Intermediate 7 develops conceptual models and diagrammatic frameworks that mediate between urban systems, architectural precedents and design approaches. We focused on visionary social machines in the context of Moscow’s nightlife in order to explore the ‘condenser club’ – the ultimate mixer and catalyst. Emphasising pragmatic research, infrastructural logic and relaxed methods, the projects delineated three areas of enquiry.
First, we examined the boundaries between the city and the ‘anti-city’. Dissident zones and decadent ‘infernos’ tantalised us with illusions of escape or entrapment. Acting as blenders and separators, nested megastructures collapsed numerous fragments and constructed trajectories along interwoven transcripts. These dystopian-realist scenarios remained aptly in-between fantastic provocations and pragmatic solutions to the city’s ills. Second, we synthesised infrastructures of flow and organisation to generate hybrid typologies.
We engineered social systems: networks and circuits loaded with programme. Conveyors of food chains, spines of art-factories and corridors of metro-labyrinths played on reversals of service and spectacle.
These decorated diagrams linked functionalist structures with intricate shapes and surfaces. Finally, we explored audience/performer relation-ships in adaptable sets. We injected dormant landmarks with dynamic mixtures of elements to facilitate mergers and crossovers. From flying-zoos and banya-bars to mood-tunnels, theatrical devices choreographed movements, framed images and staged atmospheres. As kaleidoscopic centrifuges, extravagant infrastructures and social transformers, our condensers dealt with extremes of functional intensity, material density and visual excess. Spectacular machines affected the operational appearance of the city, as captured in our diagrammatic matrices, hybrid drawings and visual scenarios.
Staff
Maria Fedorchenko
Tatiana von Preussen
Thanks to our workshop guests
João Bravo da Costa
Dirk Lellau
Jessica Reynolds
Gergely Kovacs
Ingrid Shroeder
Antoine Vaxelaire
Thanks to
Joseph Bedford
Brendon Carlin
Mark Campbell
Barbara-Ann Campbell-Lange
Monia De Marchi
Kenneth Fraser
Maria Mileeva
Kostas Grigoriadis
Eugene Han
Francesca Hughes
Sam Jacoby
Rosalie Kim
Fabrizio Matelana
Kathy O’Donnell
Damian Rogan
Nathalie Rozencwajg
Eva Sopeoglou
Brett Steele
Takero Shimazaki
Naiara Vegara
Thomas Weaver
and all other critics and guests
Maria Radjenovic
The project is a hyperbolas suggestion of an equally extreme architectural proposal, the Palace of the Soviets, which is turned upside down as a stolen voided landmark, an inverted monument. This is both done as a direct provocation and to try to channel the powerful connotations of the almost allegorical status of the Moscow underground. It is a centrifuge of cultural decadence, of greed of superficiality and of exhibitionism. The project is both an acknowledgment and commentary on the tragedy of the previous regime and a parody of the current.
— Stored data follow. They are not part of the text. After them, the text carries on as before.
(* ===== verification/Float64.v ===== *)
(** * IEEE-754 binary64 and decimal parsing

    Rust's [f64] is binary64. The model uses the executable specification of
    binary floating point in the standard library ([SpecFloat]) at precision 53
    and maximal exponent 1024, with the rounding (nearest, ties to even) that
    Rust's operators have. [parse_f64] is [str::parse::<f64>]: the grammar its
    documentation gives, then a correctly rounded conversion.

    [Numeric] abstracts the arithmetic of the accounting code, so that one
    definition runs on [f64] and is reasoned about on exact rationals. *)

From Stdlib Require Export SpecFloat Ascii.
From Stdlib Require Import QArith Qcanon.
From S2P Require Import Prelude.
#[local] Open Scope Z_scope.

(** ** Operations *)

Abbreviation f64 := spec_float.

#[export] Instance f64_eq_dec : EqDecision f64.
Proof. solve_decision. Defined.

Definition f64_add : f64 -> f64 -> f64 := SFadd 53 1024.
Definition f64_sub : f64 -> f64 -> f64 := SFsub 53 1024.
Definition f64_mul : f64 -> f64 -> f64 := SFmul 53 1024.
Definition f64_div : f64 -> f64 -> f64 := SFdiv 53 1024.
(** The IEEE comparisons: false as soon as an operand is NaN. *)
Definition f64_leb : f64 -> f64 -> bool := SFleb.
Definition f64_ltb : f64 -> f64 -> bool := SFltb.
Definition f64_eqb : f64 -> f64 -> bool := SFeqb.
Definition f64_geb (x y : f64) : bool := SFleb y x.
Definition f64_gtb (x y : f64) : bool := SFltb y x.

(** [n as f64] for an integer [n]. *)
Definition f64_of_Z (z : Z) : f64 := binary_normalize 53 1024 z 0 false.
Definition f64_zero : f64 := S754_zero false.
Definition f64_one : f64 := f64_of_Z 1.

Definition f64_is_nan (x : f64) : bool := match x with S754_nan => true | _ => false end.
Definition f64_is_finite (x : f64) : bool :=
  match x with S754_zero _ | S754_finite _ _ _ => true | _ => false end.

(** [f64::min]: the other operand when one is NaN. *)
Definition f64_min (x y : f64) : f64 :=
  if f64_is_nan x then y else if f64_is_nan y then x
  else if f64_leb x y then x else y.

(** [f64::trunc] and [f64::fract]. *)
Definition f64_trunc (x : f64) : f64 :=
  match x with
  | S754_finite s m e =>
      if Z.leb 0 e then x
      else match Z.shiftr (Zpos m) (- e) with
           | Zpos q => binary_normalize 53 1024 (cond_Zopp s (Zpos q)) 0 s
           | _ => S754_zero s
           end
  | _ => x
  end.
Definition f64_fract (x : f64) : f64 := f64_sub x (f64_trunc x).

(** ** Facts on comparison and finiteness *)

Lemma f64_leb_nan_l y : f64_leb S754_nan y = false.
Proof. by destruct y. Qed.

Lemma f64_leb_nan_r x : f64_leb x S754_nan = false.
Proof. by destruct x as [[]|[]| |[] ? ?]. Qed.

Lemma f64_leb_refl x : f64_is_nan x = false -> f64_leb x x = true.
Proof.
  destruct x as [s|s| |s m e]; cbn; try done; [by destruct s|].
  unfold f64_leb, SFleb, SFcompare. intros _. rewrite Z.compare_refl.
  destruct s; by rewrite Pos.compare_refl.
Qed.

(** A position on the extended real line: what a comparison looks at. *)
Definition f64_key (x : f64) : option (Z * Z * Z) :=
  match x with
  | S754_nan => None
  | S754_zero _ => Some (0, 0, 0)
  | S754_infinity s => Some (if s then -2 else 2, 0, 0)
  | S754_finite false m e => Some (1, e, Zpos m)
  | S754_finite true m e => Some (-1, - e, Zneg m)
  end.

(** Lexicographic comparison of positions. *)
Definition key_compare (k1 k2 : Z * Z * Z) : comparison :=
  let '(a, b, c) := k1 in
  let '(a', b', c') := k2 in
  match Z.compare a a' with
  | Eq => match Z.compare b b' with Eq => Z.compare c c' | r => r end
  | r => r
  end.

Lemma SFcompare_key x y :
  SFcompare x y =
  match f64_key x, f64_key y with
  | Some k1, Some k2 => Some (key_compare k1 k2)
  | _, _ => None
  end.
Proof.
  destruct x as [s|s| |s m e], y as [s'|s'| |s' m' e'];
    try destruct s; try destruct s'; cbn; try done.
  rewrite Z.compare_opp.
  destruct (Z.compare_spec e e'), (Z.compare_spec e' e); try lia; done.
Qed.

Definition key_le (k1 k2 : Z * Z * Z) : Prop :=
  let '(a, b, c) := k1 in
  let '(a', b', c') := k2 in
  a < a' \/ (a = a' /\ (b < b' \/ (b = b' /\ c <= c'))).

Lemma key_compare_le k1 k2 : key_compare k1 k2 <> Gt <-> key_le k1 k2.
Proof.
  destruct k1 as [[a b] c], k2 as [[a' b'] c']. cbn.
  destruct (Z.compare_spec a a'), (Z.compare_spec b b'), (Z.compare_spec c c');
    split; intros H'; try done; try lia; exfalso; lia.
Qed.

Lemma f64_leb_key x y :
  f64_leb x y = true <->
  exists k1 k2, f64_key x = Some k1 /\ f64_key y = Some k2 /\ key_le k1 k2.
Proof.
  unfold f64_leb, SFleb. rewrite SFcompare_key.
  destruct (f64_key x) as [k1|], (f64_key y) as [k2|]; try naive_solver.
  split.
  - intros H. exists k1, k2. rewrite <- key_compare_le. by destruct (key_compare k1 k2).
  - intros (? & ? & ? & ? & Hle). simplify_eq. apply key_compare_le in Hle.
    by destruct (key_compare _ _).
Qed.

Lemma f64_key_total x : f64_is_nan x = false -> is_Some (f64_key x).
Proof. destruct x as [s|s| |[] m e]; cbn; eauto; done. Qed.

Lemma f64_leb_trans x y z : f64_leb x y = true -> f64_leb y z = true -> f64_leb x z = true.
Proof.
  rewrite !f64_leb_key.
  intros (k1 & k2 & H1 & H2 & H12) (k2' & k3 & H2' & H3 & H23).
  exists k1, k3. rewrite H2 in H2'. simplify_eq. split_and!; [done..|].
  destruct k1 as [[? ?] ?], k2' as [[? ?] ?], k3 as [[? ?] ?]. cbn in *. lia.
Qed.

Lemma f64_leb_total x y :
  f64_is_nan x = false -> f64_is_nan y = false -> f64_leb x y = true \/ f64_leb y x = true.
Proof.
  intros [k1 E1]%f64_key_total [k2 E2]%f64_key_total. rewrite !f64_leb_key.
  destruct k1 as [[a b] c], k2 as [[a' b'] c'].
  assert (key_le (a, b, c) (a', b', c') \/ key_le (a', b', c') (a, b, c)) as [H|H]
    by (cbn; lia).
  - left. eauto.
  - right. eauto.
Qed.

Lemma f64_ltb_leb x y : f64_ltb x y = true -> f64_leb x y = true.
Proof. unfold f64_ltb, f64_leb, SFltb, SFleb. by destruct (SFcompare x y) as [[]|]. Qed.

(** A strict comparison excludes the reverse one. *)
Lemma f64_ltb_not_geb x y : f64_ltb x y = true -> f64_geb x y = false.
Proof.
  unfold f64_ltb, f64_geb, SFltb, SFleb. rewrite !SFcompare_key.
  destruct (f64_key x) as [[[a b] c]|], (f64_key y) as [[[a' b'] c']|]; try done. cbn.
  destruct (Z.compare_spec a a'), (Z.compare_spec a' a); try done; try lia;
  destruct (Z.compare_spec b b'), (Z.compare_spec b' b); try done; try lia;
  destruct (Z.compare_spec c c'), (Z.compare_spec c' c); try done; try lia.
Qed.

(** Finite and at least [0.0] (negative zero included): what a quantity is. *)
Definition f64_nonneg (x : f64) : Prop :=
  match x with S754_zero _ => True | S754_finite s _ _ => s = false | _ => False end.

Lemma f64_nonneg_spec x : f64_is_finite x && f64_geb x f64_zero = true <-> f64_nonneg x.
Proof. destruct x as [[]|[]| |[] m e]; cbn; naive_solver. Qed.

Lemma f64_nonneg_not_nan x : f64_nonneg x -> f64_is_nan x = false.
Proof. by destruct x. Qed.

(** ** Whitespace *)

Abbreviation byte_is c n := (Ascii.eqb c (ascii_of_nat n)).

Definition byte_in (lo hi : N) (c : ascii) : bool :=
  N.leb lo (N_of_ascii c) && N.leb (N_of_ascii c) hi.

(** The UTF-8 encodings of the characters with the [White_Space] property: how
    many bytes of the list one of them takes, or [None]. *)
Definition ws_width (l : list ascii) : option nat :=
  match l with
  | a :: b :: c :: _ =>
      if byte_in 9 13 a || byte_is a 32 then Some 1%nat
      else if byte_is a 194 && (byte_is b 133 || byte_is b 160) then Some 2%nat
      else if (byte_is a 225 && byte_is b 154 && byte_is c 128)
           || (byte_is a 226 && byte_is b 128
                && (byte_in 128 138 c || byte_is c 168 || byte_is c 169 || byte_is c 175))
           || (byte_is a 226 && byte_is b 129 && byte_is c 159)
           || (byte_is a 227 && byte_is b 128 && byte_is c 128) then Some 3%nat
      else None
  | a :: b :: _ =>
      if byte_in 9 13 a || byte_is a 32 then Some 1%nat
      else if byte_is a 194 && (byte_is b 133 || byte_is b 160) then Some 2%nat
      else None
  | [a] => if byte_in 9 13 a || byte_is a 32 then Some 1%nat else None
  | [] => None
  end.

(** The same test at the end of a reversed byte list. *)
Definition ws_width_rev (l : list ascii) : option nat :=
  match l with
  | a :: _ =>
      if byte_in 9 13 a || byte_is a 32 then Some 1%nat
      else match ws_width (rev (firstn 2 l)) with
           | Some 2%nat => Some 2%nat
           | _ => match ws_width (rev (firstn 3 l)) with
                  | Some 3%nat => Some 3%nat
                  | _ => None
                  end
           end
  | [] => None
  end.

Fixpoint strip_ws (width : list ascii -> option nat) (fuel : nat) (l : list ascii) : list ascii :=
  match fuel with
  | O => l
  | S n => match width l with
           | Some w => strip_ws width n (skipn w l)
           | None => l
           end
  end.

Definition bytes_of (s : string) : list ascii := String.list_ascii_of_string s.
Definition str_of (l : list ascii) : string := String.string_of_list_ascii l.

(** [str::trim]. One character is at least one byte, so the length is enough
    fuel. *)
Definition trim_bytes (l : list ascii) : list ascii :=
  let l1 := strip_ws ws_width (length l) l in
  rev (strip_ws ws_width_rev (length l1) (rev l1)).
Definition trim (s : string) : string := str_of (trim_bytes (bytes_of s)).

(** [str::strip_prefix] and [str::strip_suffix]. *)
Fixpoint strip_prefix_bytes (p l : list ascii) : option (list ascii) :=
  match p, l with
  | [], _ => Some l
  | a :: p', b :: l' => if Ascii.eqb a b then strip_prefix_bytes p' l' else None
  | _ :: _, [] => None
  end.
Definition strip_prefix (p s : string) : option string :=
  str_of <$> strip_prefix_bytes (bytes_of p) (bytes_of s).
Definition strip_suffix (p s : string) : option string :=
  (fun l => str_of (rev l)) <$> strip_prefix_bytes (rev (bytes_of p)) (rev (bytes_of s)).
Definition starts_with (p s : string) : bool :=
  match strip_prefix p s with Some _ => true | None => false end.

(** ** Parsing a decimal float *)

Definition digit_val (c : ascii) : option N :=
  if byte_in 48 57 c then Some (N_of_ascii c - 48)%N else None.

Fixpoint take_digits (acc : N) (k : nat) (l : list ascii) : N * nat * list ascii :=
  match l with
  | c :: l' => match digit_val c with
               | Some d => take_digits (acc * 10 + d)%N (S k) l'
               | None => (acc, k, l)
               end
  | [] => (acc, k, [])
  end.

Definition take_sign (l : list ascii) : bool * list ascii :=
  match l with
  | c :: l' => if byte_is c 45 then (true, l') else if byte_is c 43 then (false, l') else (false, l)
  | [] => (false, [])
  end.

(** The optional exponent: [None] when it is malformed or something follows. *)
Definition parse_exp (l : list ascii) : option Z :=
  match l with
  | [] => Some 0
  | c :: l' =>
      if byte_is c 101 || byte_is c 69 then
        let '(neg, l1) := take_sign l' in
        let '(e, k, l2) := take_digits 0 0 l1 in
        match k, l2 with
        | S _, [] => Some (if neg then - Z.of_N e else Z.of_N e)
        | _, _ => None
        end
      else None
  end.

(** Mantissa digits and decimal exponent of an unsigned number. *)
Definition parse_number (l : list ascii) : option (N * Z) :=
  let '(m1, k1, l1) := take_digits 0 0 l in
  match l1 with
  | c :: l2 =>
      if byte_is c 46 then
        let '(m2, k2, l3) := take_digits m1 0 l2 in
        match (k1 + k2)%nat with
        | O => None
        | S _ => (fun e => (m2, e - Z.of_nat k2)) <$> parse_exp l3
        end
      else match k1 with O => None | S _ => (fun e => (m1, e)) <$> parse_exp l1 end
  | [] => match k1 with O => None | S _ => Some (m1, 0) end
  end.

(** The correctly rounded value of [(-1)^neg * m * 10^e]. *)
Definition dec_to_f64 (neg : bool) (m : N) (e : Z) : f64 :=
  match m with
  | N0 => S754_zero neg
  | Npos p =>
      if Z.leb 0 e then
        binary_normalize 53 1024 (cond_Zopp neg (Zpos p * 10 ^ e)) 0 neg
      else
        f64_div (S754_finite neg p 0) (S754_finite false (Z.to_pos (10 ^ (- e))) 0)
  end.

Definition ascii_lower (c : ascii) : ascii :=
  if byte_in 65 90 c then ascii_of_N (N_of_ascii c + 32) else c.
Definition ascii_upper (c : ascii) : ascii :=
  if byte_in 97 122 c then ascii_of_N (N_of_ascii c - 32) else c.
(** [to_ascii_lowercase] and [to_ascii_uppercase]. *)
Definition to_ascii_lowercase (s : string) : string := str_of (ascii_lower <$> bytes_of s).
Definition to_ascii_uppercase (s : string) : string := str_of (ascii_upper <$> bytes_of s).

Definition parse_inf_nan (neg : bool) (l : list ascii) : option f64 :=
  let w := str_of (ascii_lower <$> l) in
  if String.eqb w "inf" || String.eqb w "infinity" then Some (S754_infinity neg)
  else if String.eqb w "nan" then Some S754_nan
  else None.

Definition parse_f64 (s : string) : option f64 :=
  match bytes_of s with
  | [] => None
  | l => let '(neg, l1) := take_sign l in
         match l1 with
         | [] => None
         | _ => match parse_number l1 with
                | Some (m, e) => Some (dec_to_f64 neg m e)
                | None => parse_inf_nan neg l1
                end
         end
  end.

(** ** Arithmetic of the accounting code *)

(** The operations the accounting code uses on its numbers. *)
Class Numeric (A : Type) := {
  n_zero : A;
  n_add : A -> A -> A;
  n_sub : A -> A -> A;
  n_mul : A -> A -> A;
  n_div : A -> A -> A;
  n_of_Z : Z -> A;
  n_leb : A -> A -> bool;
  n_min : A -> A -> A;
}.

#[export] Instance f64_numeric : Numeric f64 := {|
  n_zero := f64_zero; n_add := f64_add; n_sub := f64_sub; n_mul := f64_mul; n_div := f64_div;
  n_of_Z := f64_of_Z; n_leb := f64_leb; n_min := f64_min |}.

(** Exact rationals, for statements about the accounting free of rounding. *)
#[export] Instance Qc_numeric : Numeric Qc := {|
  n_zero := 0%Qc; n_add := Qcplus; n_sub := Qcminus; n_mul := Qcmult; n_div := Qcdiv;
  n_of_Z := fun z => Q2Qc (inject_Z z);
  n_leb := fun x y => if Qclt_le_dec y x then false else true;
  n_min := fun x y => if Qclt_le_dec y x then y else x |}.

(** ** Examples *)

Example parse_f64_half : parse_f64 "0.5" = Some (f64_div f64_one (f64_of_Z 2)).
Proof. by vm_compute. Qed.
Example parse_f64_tenth : parse_f64 "1e-1" = Some (f64_div f64_one (f64_of_Z 10)).
Proof. by vm_compute. Qed.
Example parse_f64_huge : parse_f64 "-1e400" = Some (S754_infinity true).
Proof. by vm_compute. Qed.
Example parse_f64_bad : parse_f64 "banana" = None /\ parse_f64 "." = None /\ parse_f64 "1e" = None.
Proof. by vm_compute. Qed.
Example trim_ex : trim "  2Gi " = "2Gi"%string.
Proof. by vm_compute. Qed.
Moscow is a city caught in the flux of a turbulent transition. By researching the violent and desirable traits of such a superfluous city, appropriating Hesse, I declare that Moscow is an ‘inferno’, and the architectural program is thus restructured through sin, with direct reference to Dante’s Divine Comedy. The comedy provides an architectural structure and programmatic organisation, latent to the hierarchical structure of the Palace of the Soviets, which in turn provides a framework upon which such a dystopian nightlife trap can be tested on.
The irony of the post-Soviet city is that maximum division and contrast provide maximum popularity, profit and desirability. Reacting to that condition by amplifying it, condensing all the vices of Moscow nightlife into a ‘no-stop’ lobby the project is an illustrated tragi-comedy of such absurdity, embodied in a cyclical dialectic between exhibitionism, voyeurism and spectatorship. Moscow is a spectacular theatre and the performance is human folly, by utilising simultaneous stage settings, juxtaposing multiple perspectives, as intentional compositional arrangements, the project is a kaleidoscopic mirror for the city of Moscow. What is hidden splintered and denied is turned into something condensed, solid and flaunted. This desire to do that/so is how I try to push the notion of a ‘condenser’. I believe this is a perfect fit for a host that combines both unrestrained power and control with an inherent set of conflicts that destroys the system.